Laboratory of Human Carcinogenesis, Center for Cancer Research, National Cancer Institute, Bethesda, Maryland.
Laboratory of Metabolism, Center for Cancer Research, National Cancer Institute, Bethesda, Maryland.
Cancer Epidemiol Biomarkers Prev. 2019 Oct;28(10):1704-1711. doi: 10.1158/1055-9965.EPI-19-0453. Epub 2019 Jul 29.
Liver cancer is the second leading cause of cancer-related deaths worldwide. With a predicted 2.4-fold rise in liver cancer incidence by 2020, there is an urgent need for early, inexpensive diagnostic biomarkers to deploy in the clinic.
We employed ultraperformance liquid chromatography tandem mass-spectrometry (UPLC/MS-MS) for the quantitation of four metabolites, creatine riboside (CR), -acetylneuraminic acid (NANA), cortisol sulfate, and a lipid molecule designated as 561+, in urine samples from the NCI-MD cohort comprising 98 hepatocellular carcinoma (HCC) cases, 101 high-risk subjects, and 95 controls. Validation was carried out in the TIGER-LC cohort [ = 370 HCC and intrahepatic cholangiocarcinoma (ICC) cases, 471 high-risk subjects, 251 controls], where ICC, the second most common primary hepatic malignancy, is highly prevalent. Metabolite quantitation was also conducted in TIGER-LC tissue samples ( = 48 ICC; = 51 HCC).

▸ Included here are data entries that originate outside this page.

(** The [for { ... }] loop of [processes] on the open directory. *)
Fixpoint readAll (w : World) (d : Dir) (results : list UnixProcess)
  : outcome (option (list UnixProcess) * option error) :=
  match d with
  | ReadErr err =>
      if isEOF err then Done (Some results, None) else Done (None, Some err)
  | ReadBatch fis rest =>
      results <- rangeOver w results fis ;; readAll w rest results
  end.

Definition processes (w : World)
  : outcome (option (list UnixProcess) * option error) :=
  match Open w "/proc" with
  | inr err => Done (None, Some err)
  | inl d => readAll w d []
  end.

Definition Processes := processes.

(** [help] prints the usage and ends the program. *)
Definition help : outcome unit := Exit UNKNOWN.

Definition Command (args : list string) (w : World)
  : outcome (option (list UnixProcess) * string * option error) :=
  (if negb (Nat.eqb (List.length args) 3) then help else Done tt) ;;;
  a1 <- indexArg args 1 ;;
  (if negb (String.eqb a1 "-c") then help else Done tt) ;;;
  command <- indexArg args 2 ;;
  (if String.eqb command "" then help else Done tt) ;;;
  '(procs, err) <- Processes w ;;
  match err with
  | Some e => Done (None, "", Some e)
  | None => Done (procs, command, None)
  end.

(** The [for _, i := range run] loop of [main]. *)
Fixpoint findMatch (run : list UnixProcess) (command : string) : outcome unit :=
  match run with
  | [] => Done tt
  | i :: rest =>
      if String.eqb (Executable i) command && (PPid i =? 1) then Exit OK
      else findMatch rest command
  end.

Definition elems {A : Type} (s : option (list A)) : list A :=
  match s with Some l => l | None => [] end.

(** [main], given [os.Args]; what it prints is left out. *)
Definition main (args : list string) (w : World) : outcome unit :=
  '(run, command, err) <- Command args w ;;
  match err with
  | Some _ => Exit UNKNOWN
  | None => findMatch (elems run) command ;;; Exit CRITICAL
  end.

(** ** The program with what it prints *)

(** One call of a print function, with its operands: the usage text of
    [help], and the three [Printf] calls of [main]. *)
Inductive printed : Type :=
| Usage                                     (* the [Println] lines of [help] *)
| ErrorLine (err : error)                   (* "Error: %v" *)
| ProcessExist (name : string) (pid : Z)    (* "Process exist: %v, pid: %d" *)
| ProcessDoNotExist (command : string).     (* "Process do not exist: %v" *)

(** A run together with what it printed up to its end. *)
Definition traced (A : Type) : Type := list printed * outcome A.

Definition bindT {A B : Type} (m : traced A) (k : A -> traced B) : traced B :=
  match m with
  | (out, Done a) => let (out', r) := k a in ((out ++ out')%list, r)
  | (out, Panic why) => (out, Panic why)
  | (out, Exit code) => (out, Exit code)
  end.

Definition quiet {A : Type} (m : outcome A) : traced A := ([], m).

Definition print (what : printed) : traced unit := ([what], Done tt).

(** [help]: the usage, then [os.Exit(UNKNOWN)]. *)
Definition helpT : traced unit := bindT (print Usage) (fun _ => quiet (Exit UNKNOWN)).

Definition CommandT (args : list string) (w : World)
  : traced (option (list UnixProcess) * string * option error) :=
  bindT (if negb (Nat.eqb (List.length args) 3) then helpT else quiet (Done tt)) (fun _ =>
  bindT (quiet (indexArg args 1)) (fun a1 =>
  bindT (if negb (String.eqb a1 "-c") then helpT else quiet (Done tt)) (fun _ =>
  bindT (quiet (indexArg args 2)) (fun command =>
  bindT (if String.eqb command "" then helpT else quiet (Done tt)) (fun _ =>
  bindT (quiet (Processes w)) (fun r =>
  match r with
  | (_, Some e) => quiet (Done (None, "", Some e))
  | (procs, None) => quiet (Done (procs, command, None))
  end)))))).

(** The [for _, i := range run] loop of [main], with its [Printf]. *)
Fixpoint findMatchT (run : list UnixProcess) (command : string) : traced unit :=
  match run with
  | [] => quiet (Done tt)
  | i :: rest =>
      if String.eqb (Executable i) command && (PPid i =? 1)
      then bindT (print (ProcessExist (Executable i) (Pid i)))
                 (fun _ => quiet (Exit OK))
      else findMatchT rest command
  end.

(** [main], with what it prints. *)
Definition mainT (args : list string) (w : World) : traced unit :=
  bindT (CommandT args w) (fun r =>
  match r with
  | (_, _, Some e) =>
      bindT (print (ErrorLine e)) (fun _ => quiet (Exit UNKNOWN))
  | (run, command, None) =>
      bindT (findMatchT (elems run) command) (fun _ =>
      bindT (print (ProcessDoNotExist command)) (fun _ => quiet (Exit CRITICAL)))
  end).

(** ** Concrete registries *)

(** [Readdir(10)] on a directory that holds [entries]: batches of at most
    ten, then [io.EOF]. *)
Fixpoint listing (fuel : nat) (entries : list FileInfo) : Dir :=
  match entries, fuel with
  | [], _ | _, O => ReadErr EOF
  | _, S f => ReadBatch (firstn 10 entries) (listing f (skipn 10 entries))
  end.

Fixpoint fileText (files : list (string * string)) (path : string)
  : string + error :=
  match files with
  | [] => inr ErrNotExist
  | (name, text) :: rest =>
      if String.eqb name path then inl text else fileText rest path
  end.

(** A registry with the given entries under [/proc] and the given status
    files; every other path does not exist. *)
Definition registry (entries : list FileInfo) (files : list (string * string))
  : World :=
  {| Stat := fun path =>
       if existsb (fun fi => String.eqb ("/proc/" ++ Name fi) path) entries
       then None else Some ErrNotExist;
     ReadFile := fileText files;
     Open := fun path =>
       if String.eqb path "/proc"
       then inl (listing (List.length entries) entries)
       else inr ErrNotExist |}.

(** A registry with one process. *)
Definition oneProcess (pid : Z) (text : string) : World :=
  registry [mkFileInfo (Strconv.FormatInt pid) true] [(statPath pid, text)].

(** * The vocabulary of the statements *)

(** ** Texts *)

(** No byte of [s] is [c]. *)
Fixpoint without (c : ascii) (s : string) : bool :=
  match s with
  | EmptyString => true
  | String x rest => negb (Ascii.eqb x c) && without c rest
  end.

(** Every byte of [s] is a decimal digit. *)
Fixpoint allDigits (s : string) : bool :=
  match s with
  | EmptyString => true
  | String c rest => (48 <=? byteVal c) && (byteVal c <=? 57) && allDigits rest
  end.

(** Every byte of [s] is below [utf8.RuneSelf]. *)
Fixpoint allAscii (s : string) : bool :=
  match s with
  | EmptyString => true
  | String c rest => (byteVal c <? 128) && allAscii rest
  end.

(** The bytes of [s] as runes, for a string of ASCII bytes. *)
Definition asRunes (s : string) : list rune :=
  map byteVal (list_ascii_of_string s).

(** The scan of digits stops at the end of the input or at a rune that
    is no digit. *)
Definition stops (rest : list rune) : bool :=
  match rest with
  | [] => true
  | r :: _ => negb (Fmt.isDigit r)
  end.

(** A rune that can start what [%d] prints: a digit or the minus sign. *)
Definition startsNumeral (r : rune) : bool := Fmt.isDigit r || (r =? 45).

(** The value of the digits [d] read from left to right into [acc]. *)
Fixpoint uintVal (d : Decimal.uint) (acc : Z) : Z :=
  match d with
  | Decimal.Nil => acc
  | Decimal.D0 l => uintVal l (10 * acc)
  | Decimal.D1 l => uintVal l (10 * acc + 1)
  | Decimal.D2 l => uintVal l (10 * acc + 2)
  | Decimal.D3 l => uintVal l (10 * acc + 3)
  | Decimal.D4 l => uintVal l (10 * acc + 4)
  | Decimal.D5 l => uintVal l (10 * acc + 5)
  | Decimal.D6 l => uintVal l (10 * acc + 6)
  | Decimal.D7 l => uintVal l (10 * acc + 7)
  | Decimal.D8 l => uintVal l (10 * acc + 8)
  | Decimal.D9 l => uintVal l (10 * acc + 9)
  end.

(** A Go [int]: 64 bits. *)
Definition isInt (z : Z) : Prop := - 2 ^ 63 <= z < 2 ^ 63.

(** ** Directories and snapshots *)

(** All entries a directory delivers before [Readdir] reports an error. *)
Fixpoint entries (d : Dir) : list FileInfo :=
  match d with
  | ReadErr _ => []
  | ReadBatch fis rest => (fis ++ entries rest)%list
  end.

All profiled metabolites were significantly increased in liver cancer when compared with high-risk subjects and controls in the NCI-MD study. In the TIGER-LC cohort, the four-metabolite profile was superior at classifying ICC than a clinically utilized marker, CA19-9, and their combination led to a significantly improved model (AUC = 0.88, = 4E-8). Metabolites CR and NANA were significantly elevated in ICC when compared with HCC cases in both urine and tissue samples. High levels of CR were associated with poorer prognosis in ICC.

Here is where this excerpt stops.